L'analisi dell'impronta 33 nella consulenza di parte della famiglia di Chiara Poggi: le 5 minuzie dattiloscopiche rilevate
Garlasco (Pavia) – "Il frammento d'impronta numero 33 non è utile per i confronti dattiloscopici, la dimostrazione prodotta non supera questo giudizio e pertanto giuridicamente non può essere attribuito".

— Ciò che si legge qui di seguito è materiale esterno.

(* ===== verification/TaskGraph.v ===== *)
(** * The task graph ([src/task/deps.rs])

    [Deps] collects the tasks of a run with their dependencies, cleanup tasks and waits, rejects
    cycles, hands out the tasks whose dependencies are done and keeps what they left behind. The
    graph (the [petgraph] crate) is an interface: its operations and what its documentation
    says of them. A hash map or set is a finite map or set: where the code walks one, the
    order does not show in the graph that results.

    What a task depends on, the fetching of remote task files and the rendering of templates are
    computed from the configuration, with files and the network: they are arguments. Of a task,
    the fields that the graph reads or writes are kept; [rest] stands for the others. *)

From stdpp Require Import sorting.
From S2P Require Import Prelude RustStr.

(** ** The graph *)

(** [petgraph]'s [DiGraph] and the functions [Deps] calls on it. [dg_nodes] lists the weights by
    index, so [node_indices] is [0 .. node_count] and [graph[i]] is a lookup. *)
Class DiGraph (N G : Type) := {
  dg_new : G;
  dg_nodes : G -> list N;
  dg_add_node : G -> N -> G * nat;
  dg_set : G -> nat -> N -> G;
  dg_update_edge : G -> nat -> nat -> G;
  dg_remove_node : G -> nat -> G;
  dg_outgoing : G -> nat -> list nat;
  dg_externals : G -> list nat;
  dg_kosaraju_scc : G -> list (list nat)
}.

Section digraph.
Context {N G : Type} `{DiGraph N G}.

Definition node_count (g : G) : nat := length (dg_nodes g).
Definition indices (g : G) : list nat := seq 0 (node_count g).

(** An edge from [i] to [j]: [i] runs after [j]. *)
Definition edge (g : G) (i j : nat) : Prop := j ∈ dg_outgoing g i.
End digraph.

(** [remove_node] moves the last node into the hole. *)
Definition swap_remove {A} (l : list A) (i : nat) : list A :=
  match last l with
  | Some x => take (length l - 1) (<[i := x]> l)
  | None => l
  end.

(** The index before the removal of [i], among [n], of what has index [j] after it. *)
Definition index_before (n i j : nat) : nat := if j =? i then n - 1 else j.
(** The cycles with their start among [X]. *)
Definition CycleFrom (g : G) (X : list nat) (c : list nat) : Prop := IsCycle g c /\ exists s, head c = Some s /\ s ∈ X.

Definition Lists (P : list nat -> Prop) (cs : list (list nat)) : Prop := NoDup cs /\ forall c, c ∈ cs <-> P c.

Lemma lists_app g X Y cs1 cs2 :
  (forall x, x ∈ X -> x ∉ Y) -> Lists (CycleFrom g X) cs1 -> Lists (CycleFrom g Y) cs2 ->
  Lists (CycleFrom g (X ++ Y)) (cs1 ++ cs2).
Proof.
  intros Hd [Hn1 H1] [Hn2 H2]. split.
  - apply NoDup_app. split_and!; [done| |done]. intros c (_ & s & Hs & Hx)%H1 (_ & s' & Hs' & Hy)%H2.
    apply (Hd s); [done|]. congruence.
  - intros c. rewrite elem_of_app, H1, H2. unfold CycleFrom. split.
    + intros [(? & s & ? & ?)|(? & s & ? & ?)]; (split; [done|]); exists s; set_solver.
    + intros (? & s & ? & [?|?]%elem_of_app); [left|right]; eauto.
Qed.

Definition strongly_connected (g : G) (component : list nat) : Prop :=
  NoDup component /\ forall i j, i ∈ component -> j ∈ component <-> rtc (edge g) i j /\ rtc (edge g) j i.

Lemma cycle_in_component g component start mid :
  strongly_connected g component -> start ∈ component -> linked (edge g) (start :: mid ++ [start]) ->
  Forall (fun x => x ∈ component) mid.
Proof.
  intros [_ Hscc] Hs Hl. apply Forall_forall. intros x Hx. apply (Hscc start x Hs). split.
  - eapply linked_rtc; [done|]. set_solver.
  - apply (linked_rtc_last (edge g) x (start :: mid)); [done|]. by apply list_elem_of_further.
Qed.

Lemma finds_start g component start limit :
  strongly_connected g component -> start ∈ component ->
  exists cs, Lists (CycleFrom g [start]) cs
    /\ Finds limit (fun fuel => search_loop fuel g (list_to_set component) start limit
         [(start, component_neighbors g (list_to_set component) start, 0)] [start] {[start]}) cs.
Proof.
  intros Hc Hs. set (comp := list_to_set component : gset nat).
  assert (start ∈ comp) as Hsc by (by apply elem_of_list_to_set).
  destruct (search_frame g comp start limit Hsc (S (size comp)) start [] (component_neighbors g comp start) 0)
    as (cs & [Hn Hcs] & Hsearch).
  { apply NoDup_singleton. } { apply list_elem_of_here. } { by repeat constructor. }
  { apply component_neighbors_NoDup. }
  { apply Forall_forall. intros x [_ ?]%component_neighbors_spec. done. } { simpl. lia. }
  exists cs. rewrite drop_0 in Hcs. split.
  - split; [done|]. intros c. rewrite Hcs. unfold CycleFrom, IsCycle, extends. split.
    + intros (mid & -> & H1 & H2 & (y & Hy & Hnb) & H3). simpl in *. split; [|exists start; set_solver].
      exists start, mid. apply component_neighbors_spec in Hnb as [Hnb _].
      split_and!; [done|done| |].
      * eapply Forall_impl; [exact H2|]. simpl. tauto.
      * assert (linked (edge g) (mid ++ [start])) as H3' by (eapply linked_mono; [|exact H3]; by intros ? ? _ _ [? _]).
        destruct mid as [|z mid]; injection Hy as ->; (split; [done|]); done.
    + intros ((s & mid & -> & H1 & H2 & H3) & s' & [= <-] & ->%list_elem_of_singleton). exists mid. split; [done|].
      pose proof (cycle_in_component _ _ _ _ Hc Hs H3) as Hin.
      assert (forall x, x ∈ mid ++ [start] -> x ∈ comp) as Hin'.
      { intros x [Hx| ->%list_elem_of_singleton]%elem_of_app; [|done]. rewrite Forall_forall in Hin.
        apply elem_of_list_to_set. by apply Hin. }
      split_and!; [done| | |].
      * apply Forall_forall. intros x Hx. rewrite Forall_forall in H2. split; [|by apply H2].
        apply Hin', elem_of_app. by left.
      * destruct mid as [|z mid]; destruct H3 as [H3 _]; eexists; (split; [done|]);
          apply component_neighbors_spec; (split; [done|]); apply Hin'; set_solver.
      * assert (linked (edge g) (mid ++ [start])) as H3' by (destruct mid; by destruct H3 as [_ H3]).
        eapply linked_mono; [|exact H3']. intros x y _ Hy ?. split; [done|by apply Hin'].
  - intros cycles Hl. destruct (Hsearch cycles [] Hl) as [n En]. exists (n + 1). intros fuel Hf.
    replace fuel with (n + S (fuel - n - 1)) by lia. specialize (En (S (fuel - n - 1))). simpl in En.
    assert ({[start]} ∪ ∅ =@{gset nat} {[start]}) as Eset by (apply set_eq; set_solver). rewrite Eset in En.
    rewrite En. by destruct (reached limit (cycles ++ cs)).
Qed.

Lemma finds_starts g component limit starts :
  strongly_connected g component -> (forall x, x ∈ starts -> x ∈ component) -> NoDup starts ->
  exists cs, Lists (CycleFrom g starts) cs
    /\ Finds limit (fun fuel => search_starts fuel g (list_to_set component) starts limit) cs.
Proof.
  intros Hc Hin Hn. induction Hn as [|start starts Hfresh Hn IH]; cbn [search_starts].
  - exists []. split; [|apply finds_nothing]. split; [by apply NoDup_nil|]. intros c.
    split; [by intros ?%elem_of_nil|]. by intros (_ & s & _ & ?%elem_of_nil).
  - destruct IH as (cs2 & H2 & F2); [set_solver|]. destruct (finds_start g component start limit) as (cs1 & H1 & F1);
      [done|set_solver|]. exists (cs1 ++ cs2). split.
    + change (start :: starts) with ([start] ++ starts). apply lists_app; [|done..]. by intros x ->%list_elem_of_singleton.
    + exact (finds_then limit _ _ _ _ F1 F2).
Qed.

No all’incidente probatorio
È l'ultima delle tre conclusioni alle quali è giunta la consulenza dattiloscopica prodotta dai legali della famiglia Poggi, avvocati Gian Luigi Tizzoni e Francesco Compagna, che non hanno ottenuto dalla Procura di Pavia quel "definitivo accertamento sul punto, da compiersi con incidente probatorio" per avere il parere di un perito terzo sulle opposte conclusioni rispetto alla consulenza dattiloscopica depositata dalla Procura che aveva invece attribuito quella stessa impronta palmare ad Andrea Sempio, indagato nella riaperta indagine sull'omicidio di Chiara Poggi a Garlasco il 13 agosto 2007.

Conclusione opposta
Nel comunicato della Procura dello scorso 21 maggio, sulla consulenza dattiloscopica redatta dai ct Giampaolo Iuliano e Nicola Caprioli, la conclusione era infatti dell'attribuzione della stessa impronta palmare 33 a Sempio "per la corrispondenza di 15 minuzie dattiloscopiche", scese a 7 nell'approfondimento tecnico chiesto ai loro consulenti dagli avvocati della famiglia della vittima. Ma non solo.
La posizione
"L'impronta 33 evidenziata sulla parete destra delle scale che conducono alla cantina di casa Poggi - è la prima delle tre conclusioni della consulenza di parte dei famigliari della vittima firmata da Calogero Biondi e Dario Redaelli - doveva trovarsi ad un'altezza dalla pedata del gradino numero 2 compresa tra cm 135 e cm 156 e ad una distanza dalla soglia di circa cm 114, in un punto facilmente raggiungibile per chiunque impegnasse la scala, curva, ripida, priva di corrimano ma soprattutto di appoggio a sinistra nel primo tratto", motivo per il quale i legali precisano che "le conclusioni formulate depongono per la sicura estraneità dell'impronta alla dinamica omicidiaria".

Anche perché non era insanguinata: "L'impronta numero 33 - è la seconda delle tre conclusioni della consulenza della parte offesa - è stata ottenuta cospargendo con spray a base di ninidrina una traccia già parzialmente evidente benché non documentata nel particolare dagli operatori del Ris. Le caratteristiche della traccia prima del trattamento appaiono quelle di un appoggio veloce, prodotto da un palmo in movimento, sudato, magari sporco, ma non insanguinato".